## Work request:
Beginning with the line that holds "match draw_text_preview load_font" in the data below, give again every line through the one that holds "Fixpoint feed (self", exactly as written.

++++ Extracted entries ++++

(** ** Preview renderer *)

(** C8, as amended.  The preview canvas has the requested size; it is a
    fully transparent RGBA canvas whenever the format is [png], whatever
    background was requested, and an RGB canvas filled with the requested
    background otherwise. *)
Theorem preview_canvas_fill :
  forall (load_font : str -> Z -> exn + FreeTypeFont)
         (multiline_textbbox : FreeTypeFont -> str -> Q * Q * Q * Q)
         (font_path text : str) (size width height padding : Z)
         (color background image_format : str),
    let canvas :=
      match draw_text_preview load_font multiline_textbbox font_path text
              size width height padding color background image_format with
      | inl (_, image) => image
      | inr image => image
      end in
    im_size canvas = (width, height)
    /\ im_fill canvas
       = (if str_eqb (lower image_format) (lit "png")
          then Transparent else ColorName background)
    /\ im_mode canvas
       = (if str_eqb (lower image_format) (lit "png") then RGBA else RGB).
Proof.
  intros load_font bbox font_path text size width height padding
         color background image_format.
  unfold draw_text_preview, preview_canvas.
  destruct (load_font font_path size) as [e | font].
  - destruct (str_eqb (lower image_format) (lit "png")); repeat split.
  - destruct (bbox font text) as [[[b0 b1] b2] b3].
    destruct (str_eqb (lower image_format) (lit "png")); repeat split.
Qed.

(** C8 as stated fails: a PNG preview requested with a red background
    comes out transparent. *)
Lemma preview_png_ignores_background :
  exists r,
    fonts_preview resolve_any strict_load_font mono_bbox red_png_preview
    = Returned r
    /\ pr_background red_png_preview = lit "#ff0000"
    /\ im_fill (content r) = Transparent
    /\ im_fill (content r) <> ColorName (pr_background red_png_preview).
Proof.
  eexists. split; [reflexivity |]. split; [reflexivity |].
  split; [reflexivity | discriminate].
Qed.

(** ** Routes: the dimension checks *)

Section Routes.
(** Successive [RollingVolatility::update] calls on one estimator: the final
    state and the sigmas returned, in call order. *)
Fixpoint feed (self : RollingVolatility) (prices : list Q)
  : RollingVolatility * list float :=
  match prices with
  | [] => (self, [])
  | p :: ps =>
      let '(self', sigma) := update ln self p in
      let '(self'', sigmas) := feed self' ps in
      (self'', sigma :: sigmas)
  end.

End Feed.

End VolRun.

(** ** Alarms of a risk-manager run *)

Module RiskRun.
Import Risk.

(** How many [update_pnl_and_check_kill] calls of a run returned [true],
    given the calls and their results in order. *)
Fixpoint alarms (cs : list RiskCall) (rs : list bool) : nat :=
  match cs, rs with
  | UpdatePnl _ :: cs', true :: rs' => S (alarms cs' rs')
  | _ :: cs', _ :: rs' => alarms cs' rs'
  | _, _ => 0
  end.

End RiskRun.

(** ** State persistence ([spawn_persistence_worker], [load_initial_state]) *)

Module Persist.
Import Strategy.
Import String.
Local Open Scope string_scope.

(** [serde_json::Value]; a number is an integer ([i64], [u64]) or a finite
    [f64]. An object is the list of its entries, keys distinct. *)
Inductive Json :=
  | JNull
  | JBool (b : bool)
  | JInt (z : Z)
  | JFloat (x : float)
  | JString (s : string)
  | JArray (items : list Json)
  | JObject (fields : list (string * Json)).

(** [v[key]]: the entry's value in an object; [Null] when the key is missing
    or [v] is not an object. *)
Definition index (v : Json) (key : string) : Json :=
  match v with
  | JObject fs =>
      match find (fun kv => String.eqb (fst kv) key) fs with
      | Some (_, x) => x
      | None => JNull
      end
  | _ => JNull
  end.

(** [Value::as_f64]: an integer is converted with [as f64]. *)
Definition as_f64 (v : Json) : option float :=
  match v with
  | JInt z => Some (F64.of_Z z)
  | JFloat x => Some x
  | _ => None
  end.

(** [serde_json::to_value(&x)] for an [f64] ([Number::from_f64]): [Null]
    when [x] is NaN or infinite. *)
Definition of_f64 (x : float) : Json := if is_finite x then JFloat x else JNull.

(** The [json!] document the worker writes for a snapshot. *)
Definition json_of_state (s : PersistState) : Json :=
  JObject [("inventory_shares", of_f64 (inventory_shares s));
           ("cash_balance", of_f64 (cash_balance s));
           ("timestamp", JInt (timestamp s))].

Section Text.

(** What writing a document as text ([serde_json::to_string]) and parsing
    it back ([serde_json::from_str]) does to an [f64] number: serde_json's
    default parser does not promise the same float back, so it is left
    open. Null, booleans, integers, strings, arrays and objects come back
    as written. *)
Variable reparse : float -> float.

Fixpoint read_back (v : Json) : Json :=
  match v with
  | JFloat x => JFloat (reparse x)
  | JArray items => JArray (map read_back items)
  | JObject fs => JObject (map (fun kv => (fst kv, read_back (snd kv))) fs)
  | _ => v
  end.

End Text.

(** [load_initial_state]: [doc] is the parsed state file, [None] when the
    file cannot be read or is not JSON. A missing or non-numeric entry
    gives [0.0]. *)
Definition load_initial_state (doc : option Json) : float * float :=
  match doc with
  | Some v =>
      (match as_f64 (index v "inventory_shares") with Some x => x | None => 0%float end,
       match as_f64 (index v "cash_balance") with Some x => x | None => 0%float end)
  | None => (0%float, 0%float)
  end.

(** One round of the worker loop: [rx.recv()] returns [first], the
    [try_recv] drain returns [rest] (what queued up meanwhile), then the
    [fs::write] of the temporary file and the [fs::rename] over the state
    file succeed or fail. *)
Record Round := {
  first : PersistState;
  rest : list PersistState;
  write_ok : bool;
  rename_ok : bool
}.

(** The state file after a round: only the newest snapshot of the round
    is written, and the file changes only when both steps succeed. *)
Definition round_step (file : option Json) (r : Round) : option Json :=
  let latest_state := last (rest r) (first r) in
  if write_ok r && rename_ok r then Some (json_of_state latest_state) else file.

Definition persistence_worker (file : option Json) (rounds : list Round) : option Json :=
  fold_left round_step rounds file.

(** The snapshots the worker takes off the channel, in order. *)
Definition received (rounds : list Round) : list PersistState :=
  flat_map (fun r => first r :: rest r) rounds.

(** The snapshots queued on a strategy's persistence channel. *)
Definition pending (st : OpinionGridStrategy) : list PersistState :=
  match persist_sender st with Some tx => queued tx | None => [] end.

End Persist.

(** ** The engine's main loop ([run_strategy_engine]) *)

Module EngineLoop.
Import Strategy.

(** [update.bids.get(0).map(|x| x.0).unwrap_or(dec!(0))]. *)
Definition best_price (levels : list (Q * Q)) : Q :=
  match levels with (p, _) :: _ => p | [] => 0%Q end.

(** A message of the engine's subscriber as the loop sees it: an
    [OrderBookUpdate] (with the clock readings taken while handling it), an
    [InventoryUpdate] (the source reads a [cost_usd] that [InventoryUpdate]
    does not declare; it is the fill's cash flow here), or nothing usable
    (no message, or bytes that decode as neither). *)
Inductive Message :=
  | BookUpdate (symbol : Z) (bids asks : list (Q * Q)) (now_ms now_ns : Z)
  | InvUpdate (change cost_usd : float) (now_s : Z)
  | NoUpdate.

(** How handling an [OrderBookUpdate] ends: [best_bid + best_ask]
    (engine.rs:154) panics with "Addition overflowed" when the sum does not
    fit a [Decimal], which ends the engine thread; otherwise the tick runs
    as [Engine.on_market_data]. *)
Inductive Outcome :=
  | Crashed
  | Handled (t : Engine.Tick).

Record LoopEnd := {
  end_strategy : OpinionGridStrategy;
  end_risk : Risk.RiskManager;
  end_published : list TradeSignal;
  end_halted : bool;
  end_crashed : bool
}.

Section Loop.
Variable ln : float -> float.

(** Whether rust_decimal's [+] overflows on two decimals (a magnitude
    above about 7.9e28 = 2^96 - 1; the exact edge depends on the operands'
    scales, so it is left open). *)
Variable add_overflows : Q -> Q -> bool.
Lemma attempt_last env es :
  forall h x, snd (attempt env h es) = Some x ->
  exists pre e,
    fst (attempt env h es) = (pre ++ [e])%list
    /\ raises env (h ++ pre) e = Some x.
Proof.
  induction es as [|e rest IH]; intros h x; cbn [attempt]; [discriminate|].
  destruct (raises env h e) as [y|] eqn:E.
  - intros [= <-]. exists nil, e. now rewrite app_nil_r.
  - specialize (IH (h ++ [e])%list x).
    destruct (attempt env (h ++ [e]) rest) as [done r]. cbn [fst snd] in *.
    intros H. destruct (IH H) as (pre & e' & -> & Hr).
    exists (e :: pre), e'. split; [reflexivity|].
    now rewrite <- app_assoc in Hr.
Qed.

Lemma attempt_come_back env es :
  forall h, come_back env h es = true -> attempt env h es = (es, None).
Proof.
  induction es as [|e rest IH]; intros h; cbn [attempt come_back];
    [reflexivity|].
  destruct (raises env h e); [discriminate|].
  intros H. now rewrite (IH _ H).
Qed.

Lemma attempt_app env a b :
  forall h,
    attempt env h (a ++ b) =
    match attempt env h a with
    | (done, Some x) => (done, Some x)
    | (done, None) =>
      let (done', r) := attempt env (h ++ done) b in ((done ++ done')%list, r)
    end.
Proof.
  induction a as [|e rest IH]; intros h; cbn [attempt app].
  - rewrite app_nil_r. now destruct (attempt env h b).
  - destruct (raises env h e); [reflexivity|].
    rewrite IH.
    destruct (attempt env (h ++ [e]) rest) as [done [x|]]; [reflexivity|].
    rewrite <- app_assoc. cbn [app].
    now destruct (attempt env (h ++ e :: done) b).
Qed.

(** *** Programs that make the calls of a sequence, in order, up to the
    first that raises *)

Lemma follows_ret env : follows env (ret tt) nil.
Proof. intros w. split; [|reflexivity]. simpl. now rewrite app_nil_r. Qed.

Lemma follows_print_stdout env s e : follows env (print_stdout s e) nil.
Proof. intros w. split; [|reflexivity]. simpl. now rewrite app_nil_r. Qed.

Lemma follows_call env e : follows env (call env e) [e].
Proof.
  intros w. unfold call. cbn [attempt fst snd].
  destruct (raises env (events w) e); split; reflexivity.
Qed.

Lemma follows_bind env (m k : Py unit) a b :
  follows env m a -> follows env k b -> follows env (m;; k) (a ++ b).
Proof.
  intros Hm Hk w. unfold bind. destruct (Hm w) as (Em & Om).
  rewrite attempt_app.
  destruct (m w) as [[[]|x] w1]; cbn [fst snd] in *.
  - destruct (attempt env (events w) a) as [done [y|]]; [discriminate|].
    cbn [fst snd] in *. destruct (Hk w1) as (Ek & Ok).
    rewrite Em in Ek, Ok.
    destruct (attempt env (events w ++ done) b) as [done' r].
    cbn [fst snd] in *. split; [|exact Ok].
    now rewrite Ek, app_assoc.
  - destruct (attempt env (events w) a) as [done [y|]]; [|discriminate].
    cbn [fst snd] in *. now split.
Qed.

Lemma follows_show_images env impaths :
  follows env (show_images env impaths)
    (concat (map (fun p => [Imread p; Imshow; Plt_show]) impaths)).
Proof.
  induction impaths as [|p rest IH]; cbn [show_images map concat].
  - apply follows_ret.
  - apply (follows_bind env _ _ [Imread p]); [apply follows_call|].
    apply (follows_bind env _ _ [Imshow]); [apply follows_call|].
    apply (follows_bind env _ _ [Plt_show]); [apply follows_call | exact IH].
Qed.

Lemma display_trace_map pipeline :
  concat (map (fun p => [Imread p; Imshow; Plt_show])
              (map input (filter (fun s => isinstance_Image s = true)
                                 pipeline)))
  = display_trace pipeline.
Proof. unfold display_trace. now rewrite map_map. Qed.

Lemma run_passes_checks env pipeline binary w :
  valid_arguments pipeline binary w ->
  run env pipeline (PyStr binary) w =
  (show_images env
     (map input (filter (fun s => isinstance_Image s = true) pipeline));;
   call env (LoadLibrary binary);;
   call env (Lookup "test_add");;
   call env (Call "test_add");;
   print_stdout (array_repr env binary) nl;;
   print_stdout "done" nl;;
   call env (Lookup "native_expression_tree");;
   call env (Call "native_expression_tree")) w.
Proof.
  intros (Hall & Hne & Hin). unfold run.
  assert (Hf : forallb isinstance_Operation pipeline = true).
  { apply forallb_forall. intros s Hs. rewrite Forall_forall in Hall.
    apply Hall. now apply list_elem_of_In. }
  rewrite Hf. cbn [negb is_str]. unfold bind at 1, exists_ at 1.
  rewrite (bool_decide_eq_true_2 _ Hin).
  assert (Hb : String.eqb binary EmptyString = false)
    by (now apply String.eqb_neq).
  rewrite Hb. reflexivity.
Qed.

Lemma run_follows env pipeline binary :
  follows env
    (show_images env
       (map input (filter (fun s => isinstance_Image s = true) pipeline));;
     call env (LoadLibrary binary);;
     call env (Lookup "test_add");;
     call env (Call "test_add");;
     print_stdout (array_repr env binary) nl;;
     print_stdout "done" nl;;
     call env (Lookup "native_expression_tree");;
     call env (Call "native_expression_tree"))
    (run_trace pipeline binary).
Proof.
  unfold run_trace. rewrite <- display_trace_map.
  apply follows_bind; [apply follows_show_images|].
  apply (follows_bind env _ _ [_]); [apply follows_call|].
  apply (follows_bind env _ _ [_]); [apply follows_call|].
  apply (follows_bind env _ _ [_]); [apply follows_call|].
  apply (follows_bind env _ _ nil); [apply follows_print_stdout|].
  apply (follows_bind env _ _ nil); [apply follows_print_stdout|].
  apply (follows_bind env _ _ [_]); apply follows_call.
Qed.

Lemma keeps_stdout_call env e : keeps sys_stdout (call env e).
Proof. now intros w. Qed.

Lemma keeps_stdout_show_images env impaths :
  keeps sys_stdout (show_images env impaths).
Proof.
  induction impaths as [|p rest IH]; cbn [show_images].
  - apply keeps_ret.
  - repeat (apply keeps_bind; [apply keeps_stdout_call | intros _]).
    exact IH.
Qed.

Lemma bind_returns {A B} (m : Py A) (k : A -> Py B) w b w' :
  bind m k w = (Return b, w') ->
  exists a w1, m w = (Return a, w1) /\ k a w1 = (Return b, w').
Proof.
  unfold bind. destruct (m w) as [[a|e] w1]; [|discriminate].
  intros H. now exists a, w1.
Qed.

(** X10. With arguments that pass its three checks, [run] goes through one
    fixed sequence of calls into matplotlib, ctypes and the loaded binary:
    for each [Image] stage of the pipeline, in pipeline order, [imread] of
    its input, [imshow] and [show]; then the loading of the binary, the
    lookup and the call of its [test_add], and the lookup and the call of
    its [native_expression_tree]. Stages that are not images cause no
    call. However the run ends, the calls it has made are an initial
    segment of that sequence; it returns only after the whole sequence,
    and it raises exactly what the last call it made has raised: no call
    follows one that raised, so that an image that cannot be read or shown
    keeps the binary from being loaded. *)
Theorem run_calls_follow_the_sequence env pipeline binary w :
  valid_arguments pipeline binary w ->
  let r := run env pipeline (PyStr binary) w in
  exists l,
    events (snd r) = (events w ++ l)%list
    /\ begins l (run_trace pipeline binary)
    /\ (fst r = Return tt -> l = run_trace pipeline binary)
    /\ (forall x, fst r = Raise x ->
          exists pre e,
            l = (pre ++ [e])%list
            /\ raises env (events w ++ pre) e = Some x).
Proof.
  intros Hv r. subst r. rewrite (run_passes_checks env pipeline binary w Hv).
  destruct (run_follows env pipeline binary w) as (E & O).
  rewrite E, O.
  exists (fst (attempt env (events w) (run_trace pipeline binary))).
  split; [reflexivity|]. split; [apply attempt_begins|]. split.
  - intros H. apply attempt_all.
    now destruct (snd (attempt env (events w) (run_trace pipeline binary))).
  - intros x H. apply attempt_last.
    destruct (snd (attempt env (events w) (run_trace pipeline binary)));
      [now injection H as -> | discriminate].
Qed.

Lemma run_calls_follow_the_sequence_witness :
  let env := Fake.env_with_calls
               (fun history e =>
                  match e with
                  | Imread "/tmp/cat.png" => Some (LibraryError "SyntaxError")
                  | _ => None
                  end) in
  let w := Fake.world Fake.toolchain in
  let blur := mkStage true false EmptyString in
  let lena := mkStage true true "/tmp/lena.png" in
  let cat := mkStage true true "/tmp/cat.png" in
  let r := run env [lena; blur; cat] (PyStr "/opt/ccpp/bin/compute++") w in
  valid_arguments [lena; blur; cat] "/opt/ccpp/bin/compute++" w
  /\ fst r = Raise (LibraryError "SyntaxError")
  /\ exists l,
       events (snd r) = (events w ++ l)%list
       /\ begins l
            [ Imread "/tmp/lena.png"; Imshow; Plt_show;
              Imread "/tmp/cat.png"; Imshow; Plt_show;
              LoadLibrary "/opt/ccpp/bin/compute++";
              Lookup "test_add"; Call "test_add";
              Lookup "native_expression_tree";
              Call "native_expression_tree" ].
Proof.
  intros env w blur lena cat r.
  assert (Hv : valid_arguments [lena; blur; cat] "/opt/ccpp/bin/compute++" w).
  { split; [now repeat constructor|]. split; [discriminate|].
    apply (bool_decide_unpack _). vm_compute. exact I. }
  split; [exact Hv|]. split; [vm_compute; reflexivity|].
  destruct (run_calls_follow_the_sequence env _ _ w Hv) as (l & H1 & H2 & _).
  exists l. split; [exact H1 | exact H2].
Defined.

(** X11. With arguments that pass the checks, and when every call of the
    sequence comes back, [run] returns after the whole sequence; standard
    output has received the array that [test_add] filled and the line
    [done], and nothing else. *)
Theorem run_returns_when_calls_come_back env pipeline binary w :
  valid_arguments pipeline binary w ->
  come_back env (events w) (run_trace pipeline binary) = true ->
  let r := run env pipeline (PyStr binary) w in
  fst r = Return tt
  /\ events (snd r) = (events w ++ run_trace pipeline binary)%list
  /\ sys_stdout (snd r) =
     sys_stdout w ++ array_repr env binary ++ nl ++ "done" ++ nl.
Proof.
  intros Hv Hc r. subst r.
  rewrite (run_passes_checks env pipeline binary w Hv).
  destruct (run_follows env pipeline binary w) as (E & O).
  rewrite (attempt_come_back env _ _ Hc) in E, O. cbn [fst snd] in E, O.
  split; [exact O|]. split; [exact E|].
  match goal with |- sys_stdout (snd (?m w)) = _ =>
    destruct (m w) as [o w'] eqn:R end.
  cbn [fst snd] in *. subst o.
  apply bind_returns in R as ([] & w1 & R1 & R).
  match type of R1 with show_images _ ?i _ = _ =>
    pose proof (keeps_stdout_show_images env i w) as K1 end.
  rewrite R1 in K1. cbn [snd] in K1.
  apply bind_returns in R as ([] & w2 & R2 & R).
  pose proof (keeps_stdout_call env (LoadLibrary binary) w1) as K2.
  rewrite R2 in K2. cbn [snd] in K2.
  apply bind_returns in R as ([] & w3 & R3 & R).
  pose proof (keeps_stdout_call env (Lookup "test_add") w2) as K3.
  rewrite R3 in K3. cbn [snd] in K3.
  apply bind_returns in R as ([] & w4 & R4 & R).
  pose proof (keeps_stdout_call env (Call "test_add") w3) as K4.
  rewrite R4 in K4. cbn [snd] in K4.
  apply bind_returns in R as ([] & w5 & R5 & R).
  injection R5 as <-.
  apply bind_returns in R as ([] & w6 & R6 & R).
  injection R6 as <-.
  apply bind_returns in R as ([] & w7 & R7 & R).
  match type of R7 with call _ _ ?w0 = _ =>
    pose proof (keeps_stdout_call env (Lookup "native_expression_tree") w0)
      as K7 end.
  rewrite R7 in K7. cbn [snd] in K7.
  pose proof (keeps_stdout_call env (Call "native_expression_tree") w7) as K8.
  rewrite R in K8. cbn [snd] in K8.
  rewrite K8, K7. cbn [sys_stdout add_stdout].
  rewrite K4, K3, K2, K1. now rewrite !app_assoc_s.
Qed.

Lemma run_returns_when_calls_come_back_witness :
  let w := Fake.world Fake.toolchain in
  let blur := mkStage true false EmptyString in
  let lena := mkStage true true "/tmp/lena.png" in
  let cat := mkStage true true "/tmp/cat.png" in
  let r := run Fake.env [lena; blur; cat] (PyStr "/opt/ccpp/bin/compute++") w in
  valid_arguments [lena; blur; cat] "/opt/ccpp/bin/compute++" w
  /\ fst r = Return tt
  /\ events (snd r) =
     [ Imread "/tmp/lena.png"; Imshow; Plt_show;
       Imread "/tmp/cat.png"; Imshow; Plt_show;
       LoadLibrary "/opt/ccpp/bin/compute++";
       Lookup "test_add"; Call "test_add";
       Lookup "native_expression_tree"; Call "native_expression_tree" ]
  /\ sys_stdout (snd r)
     = "[ 0.  2.  4.  6.  8. 10. 12. 14. 16. 18.]" ++ nl ++ "done" ++ nl.
Proof.
  intros w blur lena cat r.
  assert (Hv : valid_arguments [lena; blur; cat] "/opt/ccpp/bin/compute++" w).
  { split; [now repeat constructor|]. split; [discriminate|].
    apply (bool_decide_unpack _). vm_compute. exact I. }
  split; [exact Hv|].
  exact (run_returns_when_calls_come_back Fake.env _ _ w Hv eq_refl).
Defined.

++++

## Final answer:
      match draw_text_preview load_font multiline_textbbox font_path text
              size width height padding color background image_format with
      | inl (_, image) => image
      | inr image => image
      end in
    im_size canvas = (width, height)
    /\ im_fill canvas
       = (if str_eqb (lower image_format) (lit "png")
          then Transparent else ColorName background)
    /\ im_mode canvas
       = (if str_eqb (lower image_format) (lit "png") then RGBA else RGB).
Proof.
  intros load_font bbox font_path text size width height padding
         color background image_format.
  unfold draw_text_preview, preview_canvas.
  destruct (load_font font_path size) as [e | font].
  - destruct (str_eqb (lower image_format) (lit "png")); repeat split.
  - destruct (bbox font text) as [[[b0 b1] b2] b3].
    destruct (str_eqb (lower image_format) (lit "png")); repeat split.
Qed.

(** C8 as stated fails: a PNG preview requested with a red background
    comes out transparent. *)
Lemma preview_png_ignores_background :
  exists r,
    fonts_preview resolve_any strict_load_font mono_bbox red_png_preview
    = Returned r
    /\ pr_background red_png_preview = lit "#ff0000"
    /\ im_fill (content r) = Transparent
    /\ im_fill (content r) <> ColorName (pr_background red_png_preview).
Proof.
  eexists. split; [reflexivity |]. split; [reflexivity |].
  split; [reflexivity | discriminate].
Qed.

(** ** Routes: the dimension checks *)

Section Routes.
(** Successive [RollingVolatility::update] calls on one estimator: the final
    state and the sigmas returned, in call order. *)
Fixpoint feed (self : RollingVolatility) (prices : list Q)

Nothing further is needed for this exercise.